Layu wajah negeri semakin mengkhayal
Sri mati menggenggam senyum atas hidup tak sepadan
Menjalarnya tumpukan beban kedunguan uluran ramah jaman
Tersiar kabar dari balik meja
Nafas terhenti, sibuk membanting salah
Berita wajar dari tanah syurgawi bertabur ironi
Sri mati, visa pasport tiket pesawat, gratis tersaji
Dikerubungi adegan dinasti bela sungkawa berharap suci
Berkerut dahi mengucur keringat membolak-balik asumsi-asumsi
Tanah jingga teruruk gundukan, tidak pernah menjanjikan penyelesaian
Do’a bersama :
“Semoga terhenti dengan postur tata atur yang lebih menusiawi”

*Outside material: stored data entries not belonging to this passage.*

(* ===== verification/Schedule.v ===== *)
(** * The refresh timers: the sync keeps running

    [DevdocsExtension.index_docs] (src/main.py, lines 52-61) runs
    [index()], shows a notification, then starts a [threading.Timer]
    that calls [index_docs] again after [get_index_cache_ttl()] seconds;
    the model counts the pending timers in [ext_timers], and a timer that
    fires is the event [EvTimer] ([on_timer]).  This file states the
    progress of that chain as a liveness property over the steps of the
    timer thread, with the [eventually] combinator of omni-semantics
    (a state satisfies [eventually P] when [P] holds there, or a step is
    possible and every state it may lead to satisfies [eventually P]):
    while the remote answers and the cache stays a cache, a pending timer
    leads, for every [n], to a state in which [docs.json] has been
    requested at least [n] times. *)

From Stdlib Require Import Ascii String List Bool Arith Lia.
From stdpp Require Import base gmap strings.
From S2P Require Import Prelude PyStr Json JsonText CacheStore Service Extension.
Import ListNotations.
Local Open Scope py_scope.

(** ** [eventually] over an omni-step relation *)

Section Eventually.
Context {St : Type} (can_step : St -> (St -> Prop) -> Prop).

(** [eventually P s]: [P] holds at [s] already, or [s] can take a step
    and every state that step may reach satisfies [eventually P]. *)
Inductive eventually (P : St -> Prop) : St -> Prop :=
| ev_now s : P s -> eventually P s
| ev_later s (next : St -> Prop) : can_step s next -> (forall s', next s' -> eventually P s') -> eventually P s.

Lemma eventually_mono (P Q : St -> Prop) s : (forall s', P s' -> Q s') -> eventually P s -> eventually Q s.
Proof. intros HPQ. induction 1 as [s Hs|s next Hn _ IH]; [now apply ev_now, HPQ|exact (ev_later _ s next Hn IH)]. Qed.
End Eventually.

(** ** The timer thread *)

(** A pending [Timer] fires and runs [index_docs]: the only successor
    is the state [on_timer] leaves. *)
Definition timer_fires (e : ext) (next : ext -> Prop) : Prop :=
  0 < ext_timers e /\ next (fst (on_timer e)).

(** [requests.get(DEVDOCS_INDEX_ALL_URL)] in a trace. *)
Definition is_index_get (ev : event) : bool :=
  match ev with EGet u => pystr_eqb u DEVDOCS_INDEX_ALL_URL | _ => false end.

Definition index_requests (tr : list event) : nat := length (List.filter is_index_get tr).

(** The extension before a timer fires, with a remote that answers: its
    service is [svc_of dir sel], a sync on its world succeeds, and a
    timer is pending. *)
Definition timer_ready (dir : pystr) (sel : json) (docs : list json) (ent : pystr -> json) (e : ext) : Prop :=
  ext_svc e = svc_of dir sel /\ sync_ready dir sel docs (ext_world e) /\
  Forall (fetchable (svc_of dir sel) ent (ext_world e)) (kept_docs sel docs) /\ 0 < ext_timers e.

(** ** Lemmas *)

Lemma index_requests_app tr1 tr2 : index_requests (tr1 ++ tr2) = index_requests tr1 + index_requests tr2.
Proof. unfold index_requests. now rewrite List.filter_app, length_app. Qed.

Lemma index_requests_events svc kept : 1 <= index_requests (index_events svc kept).
Proof. unfold index_events, index_requests. cbn [List.filter is_index_get app]. rewrite pystr_eqb_refl. cbn. lia. Qed.

(** The notification after the sync changes neither the files nor the remote. *)
Lemma sync_ready_emit dir sel docs ent ev (w : world) :
  sync_ready dir sel docs w -> Forall (fetchable (svc_of dir sel) ent w) (kept_docs sel docs) ->
  sync_ready dir sel docs (emit ev w) /\ Forall (fetchable (svc_of dir sel) ent (emit ev w)) (kept_docs sel docs).
Proof. destruct w. auto. Qed.

(** A timer that fires and whose sync succeeds: the notification, then
    the successor timer. *)
Lemma on_timer_Ok e n (w' : world) :
  ext_timers e = S n -> index (ext_svc e) (ext_world e) = (w', Ok tt) ->
  fst (on_timer e) =
  {| ext_world := emit (ENotify (str "Ulauncher Devdocs") (str "Index Finished")) w'; ext_svc := ext_svc e;
     ext_prefs := ext_prefs e; ext_base := ext_base e; ext_timers := S n |}.
Proof.
  intros Hn Hi. destruct e as [w0 svc p b t]. cbn [ext_timers ext_svc ext_world] in *. subst t.
  unfold on_timer, index_docs, pbind, pget, on_world, pmodify. cbn -[index]. now rewrite Hi.
Qed.

(** A timer that fires on a ready extension syncs, keeps the extension
    ready, starts its successor, and requests [docs.json] once more. *)
Lemma on_timer_ready dir sel docs ent e :
  timer_ready dir sel docs ent e ->
  timer_ready dir sel docs ent (fst (on_timer e)) /\
  index_requests (w_trace (ext_world e)) < index_requests (w_trace (ext_world (fst (on_timer e)))).
Proof.
  intros (Hs & Hr & Hk & Ht). destruct (Nat.lt_exists_pred 0 _ Ht) as (n & En & _).
  destruct (index_keeps_ready _ _ _ _ _ Hr Hk) as [Hr' Hk'].
  pose proof (index_success _ _ _ _ _ Hr Hk) as Hi. rewrite Hi in Hr', Hk'. cbn [fst] in Hr', Hk'.
  rewrite (on_timer_Ok _ _ _ En (eq_trans (f_equal (fun svc => index svc (ext_world e)) Hs) Hi)).
  destruct (sync_ready_emit _ _ _ _ (ENotify (str "Ulauncher Devdocs") (str "Index Finished")) _ Hr' Hk')
    as [Hr'' Hk''].
  split; [split; [exact Hs|split; [exact Hr''|split; [exact Hk''|cbn; lia]]]|].
  cbn [ext_world w_trace emit world_fs_state]. rewrite !index_requests_app.
  pose proof (index_requests_events (svc_of dir sel) (kept_docs sel docs)). lia.
Qed.

(** For every [k], the timer thread of a ready extension eventually
    requests [docs.json] [k] more times. *)
Lemma timer_requests_grow dir sel docs ent k : forall e,
  timer_ready dir sel docs ent e ->
  eventually timer_fires
    (fun e' => index_requests (w_trace (ext_world e)) + k <= index_requests (w_trace (ext_world e'))) e.
Proof.
  induction k as [|k IH]; intros e He; [apply ev_now; lia|].
  destruct (on_timer_ready _ _ _ _ _ He) as [He' Hlt].
  apply (ev_later _ _ _ (fun e' => e' = fst (on_timer e))).
  - split; [exact (proj2 (proj2 (proj2 He)))|reflexivity].
  - intros e' ->. refine (eventually_mono _ _ _ _ _ (IH _ He')). intros s Hs. lia.
Qed.

(** (C26) The refresh chain keeps going: from an extension with a
    pending timer whose syncs succeed (the remote answers [docs.json] and
    every kept entries request, and the cache directories are in place),
    the timer thread alone leads, for every [n], to a state in which
    [docs.json] has been requested at least [n] times: each timer that
    fires syncs and starts its successor, and the sync leaves the cache
    ready for the next one. *)
Theorem timers_keep_syncing dir sel docs ent e n :
  timer_ready dir sel docs ent e ->
  eventually timer_fires (fun e' => n <= index_requests (w_trace (ext_world e'))) e.
Proof.
  intros He. refine (eventually_mono _ _ _ _ _ (timer_requests_grow _ _ _ _ n e He)). intros s Hs. lia.
Qed.

(** ** Witnesses *)

(** The extension on the cache of the concrete sync, with the preference
    ["javascript"] and one pending timer. *)
Definition live_ext : ext := {|
  ext_world := demo_world; ext_svc := svc_of (str "/c") (JStr (str "javascript")); ext_prefs := website_prefs;
  ext_base := str "/ext"; ext_timers := 1 |}.

Lemma timers_keep_syncing_witness :
  eventually timer_fires (fun e' => 3 <= index_requests (w_trace (ext_world e'))) live_ext.
Proof.
  apply (timers_keep_syncing (str "/c") (JStr (str "javascript")) demo_docs demo_entries live_ext 3).
  split; [reflexivity|]. cbv delta [live_ext ext_world ext_timers] iota beta.
  split; [concrete|split; [concrete|lia]].
Defined.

Tapi Sri telah mati, untuk yang kesekian kali
Dengan prosedur yang semakin rapi
Bertabur bunga-bunga dan wewangian
Mengiring jasad menuju keabadian
Robek sang saka menahan do’a
Beriring tetesan peziarah air mata lelah
Lenyap meresap di sela-lala tanah pertiwi
Taman terakhir setelah beban benar-benar mati
Jarang berkibar bendera mengaku salah
Padahal khilaf-khilaf bersembunyi di ketiak duka!
Jarang terdengar “Satu nyawa adalah kehancuran diri”.
Padahal guratan hati tidak pernah lusuh memoles wajah pertiwi
Sri mati, mencipta wajah instan sok perindu rembulan
Dari ganasnya kalkulasi kuasa, lupa jika ada satu masalah
Seakan Sri mati, tertalu dangkal bagi kuburan waktu memoles negeri
Catatan :
Untuk yang berduka, (sungguh) sabar anda menjadi kepastian membangun syurga di sana. Untuk yang lelah memikirkannya, anda masih setengah hati! Untuk yang mengaku berkuasa, jadikan puisi ini menghanguskan kepentingan yang menyuburkan kedunguan diri. Untuk Indonesia, jangan merana, karena belum ada jeda!
Aku tulis puisi ini untuk mengenang kematian, atas jiwa-jiwa yang tak pernah kecewa menelan beban.